Breaking the Myth About Telemetry

By GeTonya Dickerson, RN Clinical Nurse Supervisor, Cardiac Telemetry, Methodist Mansfield Medical Center

I always knew I wanted to be a nurse. In 2005, I joined Methodist Health System as a patient care technician (PCT) while attending nursing school. During my last year of school I signed a contract with Methodist. It was great for me because I got paid while I was finishing my education, and I had a job for two years after graduation.

When we built a house in Mansfield, I looked at the options available at Methodist Mansfield Medical Center. The available position was in telemetry, but I was afraid of learning rhythms and that made me uncomfortable caring for cardiac patients.
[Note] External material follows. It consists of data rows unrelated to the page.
(** * 445Project: chunked candle backfill, event resolution and resampling

    A shallow embedding of
      - [scripts/fetch_cb_history.py]  ([daterange_chunks], [main]),
      - [polymarket_btc/api.py]        ([_as_list], [_end_date],
                                        [get_all_btc_daily_events],
                                        [get_latest_btc_daily_event],
                                        [summarize_event],
                                        [build_time_series]),
      - [polymarket_btc/orderbook.py]  ([extract_token_ids_from_event],
                                        [fetch_latest_orderbooks]),
      - [polymarket_btc/recorders.py]  ([poll_trades_to_file]),
      - [scripts/resample_prices_history.py] ([resample_df], [process_files]),
      - [scripts/fetch_prices_history.py] ([parse_event], [main]),
    followed by the properties of these functions.

    Conventions.  Python exceptions are values of [exn]; a call either
    returns or raises ([result]); a loop that Python may run forever is
    given fuel and a third outcome [OutOfFuel].  Instants are integers
    (see [Datetime]); probabilities and prices are rationals, which is the
    exact arithmetic that the floating-point code approximates. *)

From Stdlib Require Import ZArith QArith List Bool Lia String DecimalString.
From Stdlib Require Import Sorting.Sorted Sorting.Permutation.
Import ListNotations.

Open Scope Z_scope.

(* ------------------------------------------------------------------------- *)
(** ** Exceptions and outcomes                                               *)
(* ------------------------------------------------------------------------- *)

Inductive exn : Type :=
| OverflowError
| ValueError (msg : string)
| TypeError
| AttributeError
| KeyError
| IndexError
| OSError (errno : Z)
| RequestException (msg : string).

(** A call that returns [a] or raises [e]. *)
Inductive result (A : Type) : Type :=
| Ok (a : A)
| Raise (e : exn).
Arguments Ok {A} a.
Arguments Raise {A} e.

Definition bind {A B : Type} (r : result A) (k : A -> result B) : result B :=
  match r with
  | Ok a => k a
  | Raise e => Raise e
  end.

Notation "x <- r ;; k" := (bind r (fun x => k))
  (at level 61, r at next level, right associativity).

(** The outcome of running a loop with a bounded number of iterations. *)
Inductive outcome (A : Type) : Type :=
| Returned (a : A)
| Raised (e : exn)
| OutOfFuel.
Arguments Returned {A} a.
Arguments Raised {A} e.
Arguments OutOfFuel {A}.

(* ------------------------------------------------------------------------- *)
(** ** [datetime] and [timedelta]                                            *)
(* ------------------------------------------------------------------------- *)

Module Datetime.

(** A [datetime] in UTC is the number of microseconds since
    0001-01-01T00:00:00 ([datetime.min]); a [timedelta] is a number of
    microseconds.  Both types are bounded in Python and their arithmetic
    raises [OverflowError] outside the bounds. *)
Definition datetime := Z.
Definition timedelta := Z.

Definition US_PER_SECOND : Z := 1000000.
Definition US_PER_DAY : Z := 86400000000.
(** [date.max.toordinal()]: 9999-12-31 is day 3652059, counting from 1. *)
Definition MAXORDINAL : Z := 3652059.
(** [timedelta.max.days]. *)
Definition MAX_DELTA_DAYS : Z := 999999999.
(** Days from 0001-01-01 to 1970-01-01. *)
Definition EPOCH_DAYS : Z := 719162.

Definition datetime_min : datetime := 0.
Definition datetime_max : datetime := MAXORDINAL * US_PER_DAY - 1.

Definition in_range (d : Z) : bool :=
  (datetime_min <=? d) && (d <=? datetime_max).

(** [timedelta(seconds=n)] for an [int] n: the days field is
    [n // 86400] and must lie within [-MAX_DELTA_DAYS, MAX_DELTA_DAYS]. *)
Definition timedelta_of_seconds (n : Z) : result timedelta :=
  let us := n * US_PER_SECOND in
  let days := us / US_PER_DAY in
  if (- MAX_DELTA_DAYS <=? days) && (days <=? MAX_DELTA_DAYS)
  then Ok us else Raise OverflowError.

(** [d + td]: raises when the sum leaves [datetime.min, datetime.max]. *)
Definition add (d : datetime) (td : timedelta) : result datetime :=
  let r := d + td in
  if in_range r then Ok r else Raise OverflowError.

(** The bounds of the C types [time_t] (64 bits) and [int] (32 bits), and
    the error number [EOVERFLOW]. *)
Definition TIME_T_MIN : Z := - 9223372036854775808.
Definition TIME_T_MAX : Z := 9223372036854775807.
Definition INT_MIN : Z := - 2147483648.
Definition INT_MAX : Z := 2147483647.
Definition EOVERFLOW : Z := 75.

(** The year of the proleptic Gregorian calendar (with a year 0 and
    negative years before it) in which the day [days] days after
    1970-01-01 lies: the year that [gmtime] finds. *)
Definition year_of_epoch_days (days : Z) : Z :=
  let z := days + 719468 in
  let era := z / 146097 in
  let doe := z - era * 146097 in
  let yoe := (doe - doe / 1460 + doe / 36524 - doe / 146096) / 365 in
  let y := yoe + era * 400 in
  let doy := doe - (365 * yoe + yoe / 4 - yoe / 100) in
  let mp := (5 * doy + 2) / 153 in
  if mp <? 10 then y else y + 1.

(** [str(n)] for an [int]. *)
Definition decimal (n : Z) : string := NilZero.string_of_int (Z.to_int n).

(** What [datetime.fromtimestamp(ts, tz=timezone.utc)] raises for epoch
    seconds that it cannot convert (CPython on a 64-bit Linux): a number
    that is no [time_t] gives [OverflowError]; a year that [gmtime] cannot
    store in [tm_year], an [int] counted from 1900, gives [OSError] with
    [EOVERFLOW]; any other year outside 1..9999 gives [ValueError] with
    the year in the message. *)
Definition fromtimestamp_error (ts : Z) : exn :=
  if (ts <? TIME_T_MIN) || (TIME_T_MAX <? ts) then OverflowError
  else
    let year := year_of_epoch_days (ts / 86400) in
    if (year - 1900 <? INT_MIN) || (INT_MAX <? year - 1900)
    then OSError EOVERFLOW
    else ValueError ("year " ++ decimal year ++ " is out of range").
Also, I heard nurses say that telemetry nursing was more difficult than med-surg because the patients were sicker with higher acuity levels.

I’m glad I decided not listen to the other nurses and to take a chance with telemetry. I’m thankful that Methodist Mansfield gave me the chance to become a telemetry nurse. From the start, they assured me that I wasn’t alone, and they would provide the additional training and backup resources I would need to be successful. I became certified in Advanced Cardiac Life Support and attended a dysrhythmia class. I found it reassuring to have monitor techs available in the monitoring room to provide backup around the clock. And in times of crisis, I knew I had the support of the charge nurse and other nursing staff. Teamwork is a tradition at Methodist, and it shows as evidenced by our achievement of Pathways to Excellence®, Chest Pain Center with PCI accreditation by the Society of Chest Pain Centers, and a Best Place to Work eight years in a row by the Dallas Business Journal.
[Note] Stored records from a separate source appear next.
(** C7, amended: in every execution the output write comes before the end
    of the process: the trace ends with the exit, and wherever an exit
    stands in it, the [printf] call on the greeting stands earlier.
    Whenever standard output accepts the 13 bytes, it has received the
    greeting when the process has exited. *)
Theorem C7_write_precedes_exit_and_emits_if_accepted n argv w :
  exists o,
    run libc (2 + n) argv w = Finished o /\
    last (trace o) = Some (EvExit 0) /\
    (forall i st,
       trace o !! i = Some (EvExit st) ->
       exists j ret, j < i /\ trace o !! j = Some (EvPrintf hello ret)) /\
    (accepts 13 (w_stdout w) = true -> output_of w o = greeting).
Proof.
  eexists. split; [apply run_libc|]. split; [reflexivity|]. split.
  - intros i st Hi. destruct i as [|[|i]]; cbn in Hi; try discriminate.
    exists 0, (snd (transmit greeting (w_stdout w))).
    split; [lia|reflexivity].
  - rewrite output_of_run. unfold accepts.
    destruct (room (w_stdout w)) as [r|]; cbn [default]; [|reflexivity].
    intros Hle. apply Nat.leb_le in Hle. now apply take_ge.
Qed.

(** C8: [main] drops what [printf] returns. Whatever the call does to the
    world and whatever value it answers, a count or a negative value, under
    any implementation of the library, the execution ends with exit status
    0 right after that one call. *)
Theorem C8_exit_status_ignores_printf (h : handler) n argv w w' ret :
  h Z (Printf hello) w = Some (w', ret) ->
  run h (2 + n) argv w =
    Finished (mkOutcome w' 0 [EvPrintf hello ret; EvExit 0]).
Proof. apply run_crt_start. Qed.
What’s so ironic is that what I at first feared about the job is actually what I enjoy most. I’m proud that I work in a specialty area that requires more of me as a nurse. I have to maintain my certifications and keep up on the latest advances in cardiac telemetry. I also enjoy working with critically ill patients. Because most of these patients receive intravenous medication drips and specialized cardiac drugs, I have to monitor each drug differently. There are certain side effects that are unique to each drug and some side effects that are common to all of the drugs. So I monitor the patient and his or her telemetry for signs of potential problems.
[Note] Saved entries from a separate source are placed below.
Definition course_fields : list (string * string) := [
  ("ID", "ID");
  ("NAME", "NAME");
  ("STREAMNAME", "STREAMNAME");
  ("DIPLOMAVERSION", "DIPLOMAVERSION");
  ("CODE", "CODE");
  ("GST_TYPE", "GST_TYPE");
  ("COST", "COST");
  ("DELIVERY", "DELIVERY");
  ("DURATION", "DURATION");
  ("DURATIONTYPE", "DURATIONTYPE");
  ("ISACTIVE", "ISACTIVE");
  ("TYPE", "TYPE");
  ("SHORTDESCRIPTION", "SHORTDESCRIPTION")
].

(** The body of the loop over [courses], and of the loop over [webinars]. *)
Definition course_step (course : value) (payload : list value)
    : outcome (list value) :=
  row <- dict_of_gets course_fields course ;;
  Return (payload ++ [row]).

Definition get_courses (self : Axcelerate) (w : web) (a : get_courses_args)
    : outcome value :=
  try_except
    (response <- requests_send w (get_courses_request self a) ;;
     raise_for_status response ;;;
     courses <- response_json response ;;
     items <- py_iter courses ;;
     payload <- for_each items course_step [] ;;
     Return (VList payload))
    is_RequestException
    (fun _ => Return (VList [])).

(** *** [get_course_instance] *)

Definition get_course_instance_request (self : Axcelerate)
    (course_id : Z) (type : string) : request :=
  let url := (fstr (base_url self) ++ "/course/instances")%string in
  let params := [("ID", VInt course_id); ("type", VStr type)] in
  Request GET url (headers self) params.

Definition get_course_instance (self : Axcelerate) (w : web)
    (course_id : Z) (type : string) : outcome value :=
  try_except
    (response <- requests_send w (get_course_instance_request self course_id type) ;;
     raise_for_status response ;;;
     response_json response)
    is_RequestException
    (fun _ => Return (VList [])).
After receiving a report from the previous shift, I conduct patient rounds, review their charts and rhythms, and gather the required medications to administer. When I review patient rhythms, I look for abnormalities or arrhythmias.

I feel that telemetry has prepared me to provide better care for patients with a variety of diagnoses. Because many of the patients entering the hospital suffer from some type of cardiac issue, being certified in telemetry helps me be more confident as a nurse for the vast majority of patients for whom I provide care.

Being a telemetry nurse is both challenging and rewarding. I absolutely love working here and in 2011, true to Methodist’s commitment to promoting from within, I was advanced to my current position as clinical nurse supervisor.

I love working at Methodist Mansfield because they believe in the culture of ALWAYS. We will ALWAYS be there for our patients and we will ALWAYS be there for each other.